Карлос Клайбер — это загадка и, возможно, даже для него самого. Отец его, Эрих, ушедший после столкновения с нацистами из Берлинской государственной оперы и проведший дюжину трудных лет в Южной Америке, предназначал сына для деятельности более безопасной — для научных занятий. Впрочем, вопреки легенде, Эрих восхищался музыкальной одаренностью сына. Когда тому был 21 год, отец сказал коллеге: «У него очень хороший слух, сейчас он изучает литавры, — хочет начать все с нуля».

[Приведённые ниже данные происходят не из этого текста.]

(* ===== verification/ScimProvisioning.v ===== *)
(** * SCIM provisioning

    src/src/app/api/scim/v2 (users and groups), src/src/lib/services/
    scim-user-service.ts and scim-group-service.ts, src/src/lib/auth/tokens/
    scim-token.ts and src/src/lib/scim/with-scim-auth.ts.

    Every handler is one database transaction in the context of the token's tenant:
    the client of src/src/lib/prisma.ts folds the transactions the services open into
    the one of [withTenantRls], and row-level security shows it the rows of that
    tenant alone.  [w_r] is what the queries before the first write see; a throw
    rolls the transaction back.  Rows are keyed by their unique indexes, a member
    also has the identifier by which updates name it.  The uuid columns take a
    string that denotes no uuid as an error of the database. *)

From S2P Require Import Prelude JsString JsJson Table TenantAuth ScimPatch.
From stdpp Require Import fin_maps.
Local Open Scope Z_scope.
Local Open Scope js_scope.

(** ** Tables *)

Inductive TeamRole := TEAM_OWNER | TEAM_ADMIN | TEAM_MEMBER | TEAM_VIEWER.
#[export] Instance TeamRole_eq_dec : EqDecision TeamRole.
Proof. solve_decision. Defined.

Record scim_user := { su_tenantId : jsstr; su_email : option jsstr; su_name : option jsstr }.

(** A membership of a tenant, under (tenant, user). *)
Record tenant_member := {
  sm_id : jsstr; sm_role : TenantRole; sm_deactivatedAt : option Z; sm_scimManaged : bool;
  sm_provisioningSource : jsstr; sm_lastScimSyncedAt : option Z }.

(** A membership of a team, under (team, user). *)
Record team_row := {
  tr_id : jsstr; tr_tenantId : jsstr; tr_role : TeamRole; tr_deactivatedAt : option Z; tr_scimManaged : bool }.

Record team := { te_tenantId : jsstr; te_slug : jsstr }.
(** A group of the identity provider, under (tenant, external identifier). *)
Record group_mapping := { gm_teamId : jsstr; gm_role : TeamRole }.
Record member_key := { mk_tenantId : jsstr; mk_userId : jsstr }.
Record scim_token := {
  sk_tokenHash : jsstr; sk_tenantId : jsstr; sk_createdById : option jsstr; sk_revokedAt : option Z;
  sk_expiresAt : option Z; sk_lastUsedAt : option Z }.

(** [sw_mappings]: the internal identifier under (tenant, external identifier), for
    the resource type User.  [sw_invalidated]: the (tenant, user) whose sessions and
    tokens [invalidateUserSessions] ended, newest first. *)
Record scim_world := {
  sw_users : gmap jsstr scim_user;
  sw_members : gmap (jsstr * jsstr) tenant_member;
  sw_mappings : gmap (jsstr * jsstr) jsstr;
  sw_groups : gmap (jsstr * jsstr) group_mapping;
  sw_teams : gmap jsstr team;
  sw_teamMembers : gmap (jsstr * jsstr) team_row;
  sw_teamMemberKeys : gmap jsstr member_key;
  sw_tokens : gmap jsstr scim_token;
  sw_invalidated : list (jsstr * jsstr) }.

Definition with_users (t : gmap jsstr scim_user) (w : scim_world) : scim_world :=
  {| sw_users := t; sw_members := sw_members w; sw_mappings := sw_mappings w; sw_groups := sw_groups w;
     sw_teams := sw_teams w; sw_teamMembers := sw_teamMembers w; sw_teamMemberKeys := sw_teamMemberKeys w;
     sw_tokens := sw_tokens w; sw_invalidated := sw_invalidated w |}.
Definition with_members (t : gmap (jsstr * jsstr) tenant_member) (w : scim_world) : scim_world :=
  {| sw_users := sw_users w; sw_members := t; sw_mappings := sw_mappings w; sw_groups := sw_groups w;
     sw_teams := sw_teams w; sw_teamMembers := sw_teamMembers w; sw_teamMemberKeys := sw_teamMemberKeys w;
     sw_tokens := sw_tokens w; sw_invalidated := sw_invalidated w |}.
Definition with_mappings (t : gmap (jsstr * jsstr) jsstr) (w : scim_world) : scim_world :=
  {| sw_users := sw_users w; sw_members := sw_members w; sw_mappings := t; sw_groups := sw_groups w;
     sw_teams := sw_teams w; sw_teamMembers := sw_teamMembers w; sw_teamMemberKeys := sw_teamMemberKeys w;
     sw_tokens := sw_tokens w; sw_invalidated := sw_invalidated w |}.
Definition with_groups (t : gmap (jsstr * jsstr) group_mapping) (w : scim_world) : scim_world :=
  {| sw_users := sw_users w; sw_members := sw_members w; sw_mappings := sw_mappings w; sw_groups := t;
     sw_teams := sw_teams w; sw_teamMembers := sw_teamMembers w; sw_teamMemberKeys := sw_teamMemberKeys w;
     sw_tokens := sw_tokens w; sw_invalidated := sw_invalidated w |}.
Definition with_teamMembers (t : gmap (jsstr * jsstr) team_row) (w : scim_world) : scim_world :=
  {| sw_users := sw_users w; sw_members := sw_members w; sw_mappings := sw_mappings w; sw_groups := sw_groups w;
     sw_teams := sw_teams w; sw_teamMembers := t; sw_teamMemberKeys := sw_teamMemberKeys w;
     sw_tokens := sw_tokens w; sw_invalidated := sw_invalidated w |}.
Definition with_teamMemberKeys (t : gmap jsstr member_key) (w : scim_world) : scim_world :=
  {| sw_users := sw_users w; sw_members := sw_members w; sw_mappings := sw_mappings w; sw_groups := sw_groups w;
     sw_teams := sw_teams w; sw_teamMembers := sw_teamMembers w; sw_teamMemberKeys := t;
     sw_tokens := sw_tokens w; sw_invalidated := sw_invalidated w |}.
Definition with_tokens (t : gmap jsstr scim_token) (w : scim_world) : scim_world :=
  {| sw_users := sw_users w; sw_members := sw_members w; sw_mappings := sw_mappings w; sw_groups := sw_groups w;
     sw_teams := sw_teams w; sw_teamMembers := sw_teamMembers w; sw_teamMemberKeys := sw_teamMemberKeys w;
     sw_tokens := t; sw_invalidated := sw_invalidated w |}.
Definition with_invalidated (l : list (jsstr * jsstr)) (w : scim_world) : scim_world :=
  {| sw_users := sw_users w; sw_members := sw_members w; sw_mappings := sw_mappings w; sw_groups := sw_groups w;
     sw_teams := sw_teams w; sw_teamMembers := sw_teamMembers w; sw_teamMemberKeys := sw_teamMemberKeys w;
     sw_tokens := sw_tokens w; sw_invalidated := l |}.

Клайбер-старший был властным перфекционистом, который попал в книгу рекордов, потребовав 34 оркестровых репетиций для премьерного исполнения «Воццека». Если что было не по нему, он неизменно грозил уходом — «в таком случае, я возвращаюсь в Южную Америку!» — имел склонность от сезона к сезону удваивать требования об оплате. «Где нет скандалов, нет и театра!» — рычал он; Рут, его жена-американка, обладала особой способностью изыскивать что-либо, способное довести мужа до точки кипения. Однажды она предупредила его, что в яме «Ковент-Гардена» слишком холодно, и он отказывался начинать репетицию, пока ему не показали градусник, с поднявшейся до удовлетворительного уровня ртутью. Администраторов он вгонял в столбняк, зато музыканты питали к нему теплую благодарность за заботы об их благополучии — «Он всегда был на нашей стороне», сказал один из них. С его появлением моральное состояние послевоенного «Ковент-Гардена» значительно улучшилось. В 1950-м он получил приглашения на пост музыкального директора от Лондона и от «Мет» — и отказал обоим. На краткое время он вернулся в Восточный Берлин, однако режим коммунистов переварить не смог и возобновил свои блуждания — не способный усидеть на одном месте «враг компромиссов». Кое-кто видел в нем малеровский идеал артиста, «который бьется головой о стену, пока не пробьет дыру».
С певцами он был на редкость предусмотрителен. «Выходите вечером на сцену и ни о чем не тревожьтесь, если кто и ошибется сегодня, так только я — говорил он им перед первым поднятием занавеса. — А если что пойдет не так, покажите мне это взглядом, я все исправлю». При этом неряшливости он не прощал и мог по прошествии двадцати лет с не улегшимся гневом вспоминать об ошибке музыканта. Было несколько случаев, когда он прилюдно обрушивался на сына с унизительной критикой. Он умер в 1956-м, как раз когда началась пора ученичества Карлоса в немецких оперных театрах. Сложные отношения их отбросили тень на всю противоречивую карьеру сына.